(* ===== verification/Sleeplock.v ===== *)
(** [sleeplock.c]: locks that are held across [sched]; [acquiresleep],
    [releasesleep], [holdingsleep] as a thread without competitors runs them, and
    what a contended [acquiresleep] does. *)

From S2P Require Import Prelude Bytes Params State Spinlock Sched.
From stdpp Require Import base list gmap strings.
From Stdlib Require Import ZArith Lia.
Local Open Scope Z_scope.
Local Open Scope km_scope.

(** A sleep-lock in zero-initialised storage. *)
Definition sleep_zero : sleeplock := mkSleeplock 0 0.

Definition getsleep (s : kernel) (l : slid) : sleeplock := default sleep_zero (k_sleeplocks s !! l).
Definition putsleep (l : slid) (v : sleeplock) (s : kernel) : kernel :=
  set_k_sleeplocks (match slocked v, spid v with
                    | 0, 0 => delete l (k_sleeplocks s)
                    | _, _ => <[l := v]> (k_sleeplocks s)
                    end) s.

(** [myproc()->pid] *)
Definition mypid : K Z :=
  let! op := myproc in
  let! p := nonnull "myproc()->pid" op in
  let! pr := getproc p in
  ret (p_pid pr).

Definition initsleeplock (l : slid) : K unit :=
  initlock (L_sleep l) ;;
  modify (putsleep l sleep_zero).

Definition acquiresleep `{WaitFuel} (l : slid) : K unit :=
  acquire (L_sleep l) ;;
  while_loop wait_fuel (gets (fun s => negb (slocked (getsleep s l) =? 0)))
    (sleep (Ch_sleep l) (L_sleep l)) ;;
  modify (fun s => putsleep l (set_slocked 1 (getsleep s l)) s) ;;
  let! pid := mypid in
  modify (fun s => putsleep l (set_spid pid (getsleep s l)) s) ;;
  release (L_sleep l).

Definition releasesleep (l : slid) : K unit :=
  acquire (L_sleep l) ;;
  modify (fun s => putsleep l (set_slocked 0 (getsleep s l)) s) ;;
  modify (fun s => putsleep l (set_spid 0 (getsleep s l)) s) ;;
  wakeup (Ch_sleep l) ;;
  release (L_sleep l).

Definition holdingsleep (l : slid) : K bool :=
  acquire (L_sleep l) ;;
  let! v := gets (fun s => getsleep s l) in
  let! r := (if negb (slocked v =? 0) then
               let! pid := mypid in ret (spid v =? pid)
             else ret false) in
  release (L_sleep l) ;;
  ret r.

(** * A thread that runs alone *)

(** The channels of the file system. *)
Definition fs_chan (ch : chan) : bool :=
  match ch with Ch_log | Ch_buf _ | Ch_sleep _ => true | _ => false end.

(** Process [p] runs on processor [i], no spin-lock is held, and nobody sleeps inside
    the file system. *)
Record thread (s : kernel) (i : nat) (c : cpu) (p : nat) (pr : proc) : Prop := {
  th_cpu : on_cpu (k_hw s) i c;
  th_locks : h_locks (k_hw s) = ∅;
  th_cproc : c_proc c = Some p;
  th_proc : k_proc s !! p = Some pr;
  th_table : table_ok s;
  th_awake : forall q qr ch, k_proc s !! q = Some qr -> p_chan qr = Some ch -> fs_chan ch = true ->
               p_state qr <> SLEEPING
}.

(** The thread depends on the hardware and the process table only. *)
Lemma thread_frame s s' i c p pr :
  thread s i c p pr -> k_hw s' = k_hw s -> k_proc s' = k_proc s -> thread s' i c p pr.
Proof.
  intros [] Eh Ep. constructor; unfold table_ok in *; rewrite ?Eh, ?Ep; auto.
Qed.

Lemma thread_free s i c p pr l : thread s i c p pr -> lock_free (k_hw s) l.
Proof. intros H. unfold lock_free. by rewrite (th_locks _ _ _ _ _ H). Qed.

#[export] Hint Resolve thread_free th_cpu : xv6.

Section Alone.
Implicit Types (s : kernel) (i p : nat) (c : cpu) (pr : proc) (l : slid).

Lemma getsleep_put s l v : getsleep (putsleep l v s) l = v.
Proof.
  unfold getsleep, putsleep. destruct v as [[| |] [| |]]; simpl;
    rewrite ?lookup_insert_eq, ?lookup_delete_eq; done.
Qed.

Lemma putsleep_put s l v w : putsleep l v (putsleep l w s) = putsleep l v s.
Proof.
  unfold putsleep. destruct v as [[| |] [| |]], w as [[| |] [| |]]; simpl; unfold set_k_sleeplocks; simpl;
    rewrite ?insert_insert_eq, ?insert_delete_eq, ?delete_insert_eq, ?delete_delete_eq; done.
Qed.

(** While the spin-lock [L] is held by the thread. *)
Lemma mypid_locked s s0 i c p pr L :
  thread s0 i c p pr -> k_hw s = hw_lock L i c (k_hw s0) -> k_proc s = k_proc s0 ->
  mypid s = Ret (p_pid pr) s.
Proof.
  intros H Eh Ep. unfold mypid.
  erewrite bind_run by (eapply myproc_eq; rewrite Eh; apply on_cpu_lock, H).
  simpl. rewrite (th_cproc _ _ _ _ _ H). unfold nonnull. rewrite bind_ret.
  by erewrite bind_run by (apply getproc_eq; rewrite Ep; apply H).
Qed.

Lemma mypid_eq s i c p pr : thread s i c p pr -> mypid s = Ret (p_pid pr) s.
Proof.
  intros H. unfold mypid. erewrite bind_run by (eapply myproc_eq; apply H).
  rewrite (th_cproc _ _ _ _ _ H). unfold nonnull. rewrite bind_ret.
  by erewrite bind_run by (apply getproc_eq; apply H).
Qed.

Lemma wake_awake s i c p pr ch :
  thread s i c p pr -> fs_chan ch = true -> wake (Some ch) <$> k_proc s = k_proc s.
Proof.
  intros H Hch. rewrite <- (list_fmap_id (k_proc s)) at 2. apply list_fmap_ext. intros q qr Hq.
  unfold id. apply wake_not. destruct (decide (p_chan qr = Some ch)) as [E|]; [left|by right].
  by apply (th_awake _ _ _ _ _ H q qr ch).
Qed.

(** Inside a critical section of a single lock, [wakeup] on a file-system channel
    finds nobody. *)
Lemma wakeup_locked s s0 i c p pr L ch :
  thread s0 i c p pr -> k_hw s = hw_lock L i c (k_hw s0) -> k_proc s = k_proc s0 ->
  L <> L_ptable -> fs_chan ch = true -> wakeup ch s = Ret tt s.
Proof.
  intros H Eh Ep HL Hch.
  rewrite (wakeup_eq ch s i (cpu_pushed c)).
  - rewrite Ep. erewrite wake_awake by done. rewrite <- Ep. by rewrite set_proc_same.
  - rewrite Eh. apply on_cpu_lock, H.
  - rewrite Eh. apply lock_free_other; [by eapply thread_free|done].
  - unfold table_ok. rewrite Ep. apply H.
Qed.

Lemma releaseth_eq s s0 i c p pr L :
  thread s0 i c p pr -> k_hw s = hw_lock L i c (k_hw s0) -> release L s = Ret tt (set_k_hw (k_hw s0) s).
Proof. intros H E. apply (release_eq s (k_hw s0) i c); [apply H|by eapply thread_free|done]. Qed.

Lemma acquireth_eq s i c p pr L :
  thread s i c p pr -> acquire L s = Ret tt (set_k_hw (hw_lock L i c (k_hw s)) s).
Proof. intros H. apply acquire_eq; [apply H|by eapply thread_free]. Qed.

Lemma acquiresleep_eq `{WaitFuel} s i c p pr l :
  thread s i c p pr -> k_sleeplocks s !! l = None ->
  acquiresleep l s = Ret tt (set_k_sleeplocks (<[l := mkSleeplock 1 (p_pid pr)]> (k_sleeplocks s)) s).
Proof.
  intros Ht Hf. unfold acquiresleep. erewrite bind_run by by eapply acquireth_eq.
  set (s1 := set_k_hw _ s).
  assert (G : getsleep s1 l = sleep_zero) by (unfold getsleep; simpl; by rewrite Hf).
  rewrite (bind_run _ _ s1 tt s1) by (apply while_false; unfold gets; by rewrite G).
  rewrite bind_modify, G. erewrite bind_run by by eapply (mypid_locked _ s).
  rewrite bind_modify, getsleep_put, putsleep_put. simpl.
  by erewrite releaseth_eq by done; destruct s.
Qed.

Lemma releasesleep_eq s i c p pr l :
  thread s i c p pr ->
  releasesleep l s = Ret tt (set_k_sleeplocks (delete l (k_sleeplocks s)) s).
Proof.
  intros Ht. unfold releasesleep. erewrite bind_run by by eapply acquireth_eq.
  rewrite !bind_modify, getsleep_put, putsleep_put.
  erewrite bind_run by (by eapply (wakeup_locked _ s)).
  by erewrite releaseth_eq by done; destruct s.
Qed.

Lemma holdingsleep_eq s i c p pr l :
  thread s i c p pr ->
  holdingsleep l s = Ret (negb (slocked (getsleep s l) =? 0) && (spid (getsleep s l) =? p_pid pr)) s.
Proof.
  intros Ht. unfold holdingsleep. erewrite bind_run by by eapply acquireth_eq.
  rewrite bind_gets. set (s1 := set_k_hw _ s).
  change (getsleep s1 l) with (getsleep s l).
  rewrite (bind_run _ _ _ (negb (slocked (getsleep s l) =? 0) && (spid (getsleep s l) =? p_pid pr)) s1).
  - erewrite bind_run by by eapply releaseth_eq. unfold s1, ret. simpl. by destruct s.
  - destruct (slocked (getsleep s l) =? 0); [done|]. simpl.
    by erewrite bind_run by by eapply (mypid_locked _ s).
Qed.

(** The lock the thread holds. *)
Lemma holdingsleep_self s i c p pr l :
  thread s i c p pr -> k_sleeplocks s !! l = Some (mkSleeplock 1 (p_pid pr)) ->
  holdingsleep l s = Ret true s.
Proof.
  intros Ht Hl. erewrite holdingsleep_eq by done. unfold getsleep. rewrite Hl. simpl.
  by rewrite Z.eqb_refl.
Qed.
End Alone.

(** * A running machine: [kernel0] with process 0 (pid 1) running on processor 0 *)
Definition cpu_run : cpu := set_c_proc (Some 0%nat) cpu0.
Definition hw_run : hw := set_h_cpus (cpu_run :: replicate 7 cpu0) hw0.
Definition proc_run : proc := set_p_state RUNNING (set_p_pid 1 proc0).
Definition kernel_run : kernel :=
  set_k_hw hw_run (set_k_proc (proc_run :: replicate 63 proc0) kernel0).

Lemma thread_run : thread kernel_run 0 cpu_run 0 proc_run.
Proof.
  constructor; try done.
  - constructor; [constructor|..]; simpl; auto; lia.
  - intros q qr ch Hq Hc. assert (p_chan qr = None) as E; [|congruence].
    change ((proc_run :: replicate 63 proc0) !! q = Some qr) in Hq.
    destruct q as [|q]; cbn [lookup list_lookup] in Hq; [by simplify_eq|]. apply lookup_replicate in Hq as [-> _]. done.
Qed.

Directions
Would you please repeat, exactly as written, the lines from the one containing "by rewrite Z.eqb_refl." through the end of the listing above, including both, and only those?

Task solution
  by rewrite Z.eqb_refl.
Qed.
End Alone.

(** * A running machine: [kernel0] with process 0 (pid 1) running on processor 0 *)
Definition cpu_run : cpu := set_c_proc (Some 0%nat) cpu0.
Definition hw_run : hw := set_h_cpus (cpu_run :: replicate 7 cpu0) hw0.
Definition proc_run : proc := set_p_state RUNNING (set_p_pid 1 proc0).
Definition kernel_run : kernel :=
  set_k_hw hw_run (set_k_proc (proc_run :: replicate 63 proc0) kernel0).

Lemma thread_run : thread kernel_run 0 cpu_run 0 proc_run.
Proof.
  constructor; try done.
  - constructor; [constructor|..]; simpl; auto; lia.
  - intros q qr ch Hq Hc. assert (p_chan qr = None) as E; [|congruence].
    change ((proc_run :: replicate 63 proc0) !! q = Some qr) in Hq.
    destruct q as [|q]; cbn [lookup list_lookup] in Hq; [by simplify_eq|]. apply lookup_replicate in Hq as [-> _]. done.
Qed.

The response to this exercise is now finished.